EXERCISE REQUIREMENTS
From the material below, pull each line containing the string "merge".

::::

(** ** The shapes of the handlers *)
(** [v128_unop<A>], [v128_binop<A>], [v128_ternop<A>] with a function on lanes. *)
Definition unop (t : lane) (f : Z -> option Z) (c1 : Z) : option Z := merge t <$> collect f (lanes t c1).
Definition binop (t : lane) (f : Z -> Z -> option Z) (c1 c2 : Z) : option Z :=
  merge t <$> collect (fun p => f p.1 p.2) (zip (lanes t c1) (lanes t c2)).
Definition ternop (t : lane) (f : Z -> Z -> Z -> option Z) (c1 c2 c3 : Z) : option Z :=
  merge t <$> collect (fun p => f p.1 p.2.1 p.2.2) (zip (lanes t c1) (zip (lanes t c2) (lanes t c3))).
(** [v128_narrow<A, R>], [v128_extend<A, R>], [v128_extadd_pairwise<A, R>], [v128_extmul<A, R>]. *)
Definition narrow (t r : lane) (f : Z -> Z) (c1 c2 : Z) : option Z :=
  Some (merge r (map f (lanes t c1) ++ map f (lanes t c2))).
Definition half (high : bool) (r : lane) (l : list Z) : list Z :=
  if high then drop (lane_count r) l else take (lane_count r) l.
Definition extend (t r : lane) (high : bool) (c1 : Z) : option Z := Some (merge r (half high r (lanes t c1))).
Fixpoint pairs (l : list Z) : list (Z * Z) :=
  match l with x :: y :: l => (x, y) :: pairs l | _ => [] end.
Definition extadd_pairwise (t r : lane) (c1 : Z) : option Z :=
  merge r <$> collect (fun p => arith r (cast r p.1 + p.2)) (pairs (lanes t c1)).
Definition extmul (t r : lane) (high : bool) (c1 c2 : Z) : option Z :=
  merge r <$> collect (fun p => arith r (cast r p.1 * p.2)) (zip (half high r (lanes t c1)) (half high r (lanes t c2))).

::::

SOLVED EXERCISE
Definition unop (t : lane) (f : Z -> option Z) (c1 : Z) : option Z := merge t <$> collect f (lanes t c1).
  merge t <$> collect (fun p => f p.1 p.2) (zip (lanes t c1) (lanes t c2)).
  merge t <$> collect (fun p => f p.1 p.2.1 p.2.2) (zip (lanes t c1) (zip (lanes t c2) (lanes t c3))).
  Some (merge r (map f (lanes t c1) ++ map f (lanes t c2))).
Definition extend (t r : lane) (high : bool) (c1 : Z) : option Z := Some (merge r (half high r (lanes t c1))).
  merge r <$> collect (fun p => arith r (cast r p.1 + p.2)) (pairs (lanes t c1)).
  merge r <$> collect (fun p => arith r (cast r p.1 * p.2)) (zip (half high r (lanes t c1)) (half high r (lanes t c2))).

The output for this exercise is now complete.